When I was growing up in the late 1980s and early 1990s, life was starkly different from what it is today. In the townships, households with electricity and a television set were a rarity; a luxury only enjoyed by a privileged few. Further, community libraries and books in homes were practically unheard of. For many, radio was the only medium of news and entertainment and for my family, evenings were solely a time for oral stories, traditional games and songs.
We may not have known it then, but our entertainment was a way of promoting family literacy. Indeed, the foundation for my own love of reading and writing and my work in promoting multilingual children’s literacy, was laid through these early family-literacy sessions.
Currently, South Africa is gripped by a deadly pandemic and we are being faced with the realities of our inequalities.

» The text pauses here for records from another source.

(** [copy.deepcopy(module)]: every location the module reaches is copied
    once, into fresh storage, and the copy refers to the copies.  This is
    the copy of a module none of whose attribute slots holds a tensor, the
    state in which the program copies its modules: torch refuses to copy a
    tensor that a forward call computed and left in [attn].  Statements
    about the copy of a module given from outside carry that condition as a
    hypothesis. *)
Definition deepcopy {M} `{NNModule M} (m : M) : Mon M :=
  fun w =>
    let olds := uniq (storages m) in
    let memo := fun l => match index_of l olds with
                         | Some i => next w + i
                         | None => l
                         end in
    let fresh := fun l => (next w <=? l) && (l <? next w + length olds) in
    let origin := fun l => nth (l - next w) olds 0 in
    Ok (relocate memo m,
        mkWorld (next w + length olds)
                (fun l => if fresh l then tensors w (origin l) else tensors w l)
                (fun l => if fresh l then attrs w (origin l) else attrs w l)
                (rng w)).

(** [clones(module, N)] *)
Definition clones {M} `{NNModule M} (module : M) (N : Z) : Mon (list M) :=
  mapM (fun _ => deepcopy module) (py_range N).

(** *** torch.nn building blocks *)

Record Linear : Type := mkLinear { weight : loc; bias : loc }.

(** [nn.Linear(in_features, out_features)] *)
Definition nn_Linear (in_features out_features : Z) : Mon Linear :=
  if ((in_features <? 0) || (out_features <? 0))%Z then raise RuntimeError
  else
    w <- with_rng (t_init KaimingUniform [out_features; in_features]) ;;
    weight <- new_tensor w ;;
    b <- with_rng (t_init BiasUniform [out_features]) ;;
    bias <- new_tensor b ;;
    ret (mkLinear weight bias).

Definition Linear_forward (self : Linear) (x : Tensor) : Mon Tensor :=
  w <- read_tensor (weight self) ;;
  b <- read_tensor (bias self) ;;
  ret (t_linear x w b).

Record Dropout : Type := mkDropout { dropout_p : Q; training : bool }.

(** [nn.Dropout(p)]; a module starts in training mode. *)
Definition nn_Dropout (p : Q) : Mon Dropout :=
  if (Qle_bool 0 p && Qle_bool p 1) then ret (mkDropout p true)
  else raise ValueError.

Definition Dropout_forward (self : Dropout) (x : Tensor) : Mon Tensor :=
  if training self then with_rng (t_dropout x (dropout_p self)) else ret x.

Record Embedding : Type := mkEmbedding { emb_weight : loc }.

(** [nn.Embedding(num_embeddings, embedding_dim)] *)
Definition nn_Embedding (num_embeddings embedding_dim : Z) : Mon Embedding :=
  if ((num_embeddings <? 0) || (embedding_dim <? 0))%Z then raise RuntimeError
  else
    w <- with_rng (t_init Normal [num_embeddings; embedding_dim]) ;;
    weight <- new_tensor w ;;
    ret (mkEmbedding weight).

Definition Embedding_forward (self : Embedding) (x : LongTensor) : Mon Tensor :=
  w <- read_tensor (emb_weight self) ;;
  lift (t_embedding x w).

#[export] Instance NNModule_Linear : NNModule Linear := {
  storages l := [weight l; bias l];
  parameters l := [weight l; bias l];
  relocate f l := mkLinear (f (weight l)) (f (bias l))
}.

#[export] Instance NNModule_Dropout : NNModule Dropout := {
  storages _ := [];
  parameters _ := [];
  relocate _ d := d
}.

#[export] Instance NNModule_Embedding : NNModule Embedding := {
  storages e := [emb_weight e];
  parameters e := [emb_weight e];
  relocate f e := mkEmbedding (f (emb_weight e))
}.

(** *** Input *)

Record Embeddings : Type := mkEmbeddings {
  emb_lut : Embedding;
  emb_d_model : Z
}.

Definition Embeddings_init (d_model vocab : Z) : Mon Embeddings :=
  lut <- nn_Embedding vocab d_model ;;
  ret (mkEmbeddings lut d_model).

Definition Embeddings_forward (self : Embeddings) (x : LongTensor) : Mon Tensor :=
  embedds <- Embedding_forward (emb_lut self) x ;;
  s <- lift (math_sqrt (emb_d_model self)) ;;
  ret (t_mul_float embedds s).

Record PositionalEncoding : Type := mkPositionalEncoding {
  pos_dropout : Dropout;
  pos_pe : loc
}.

(** A slice assignment [dst[...] = src] along one axis needs the source
    length to be the destination length, or 1. *)
Definition expandable (src dst : Z) : bool := ((src =? dst) || (src =? 1))%Z.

Inequality in education, just as it is in every facet of South African society, is glaring us in the face. It was inevitable that at some stage we would be forced to look inside ourselves and deal with what we have avoided for the last two and a half decades.
That said, some of the best of South Africa has also revealed itself during the lockdown. Literacy promotion organisations and individuals have been at the forefront of bringing stories to children and their caregivers in the absence of schools, bookstores and library visits. The social media streets are awash with story reading and telling session as well as book discussions. With so much promotion, caregivers and families are hopefully now not just hearing about, but experiencing the joy and benefit of reading and sharing stories at home too.
Traditionally, literacy has been viewed as a de facto skill for acquiring a better education and something taught at school. But literacy is more than reading. When children learn to read at school, they are being taught technical skills. Despite their teacher’s best efforts, literacy assessments continue to show that many children fail to reach the required literacy milestones. However, children who read for pleasure have improved technical reading skills. So, in order for children to thrive in the classroom and in life, we need to nurture a love of reading and stories at home first.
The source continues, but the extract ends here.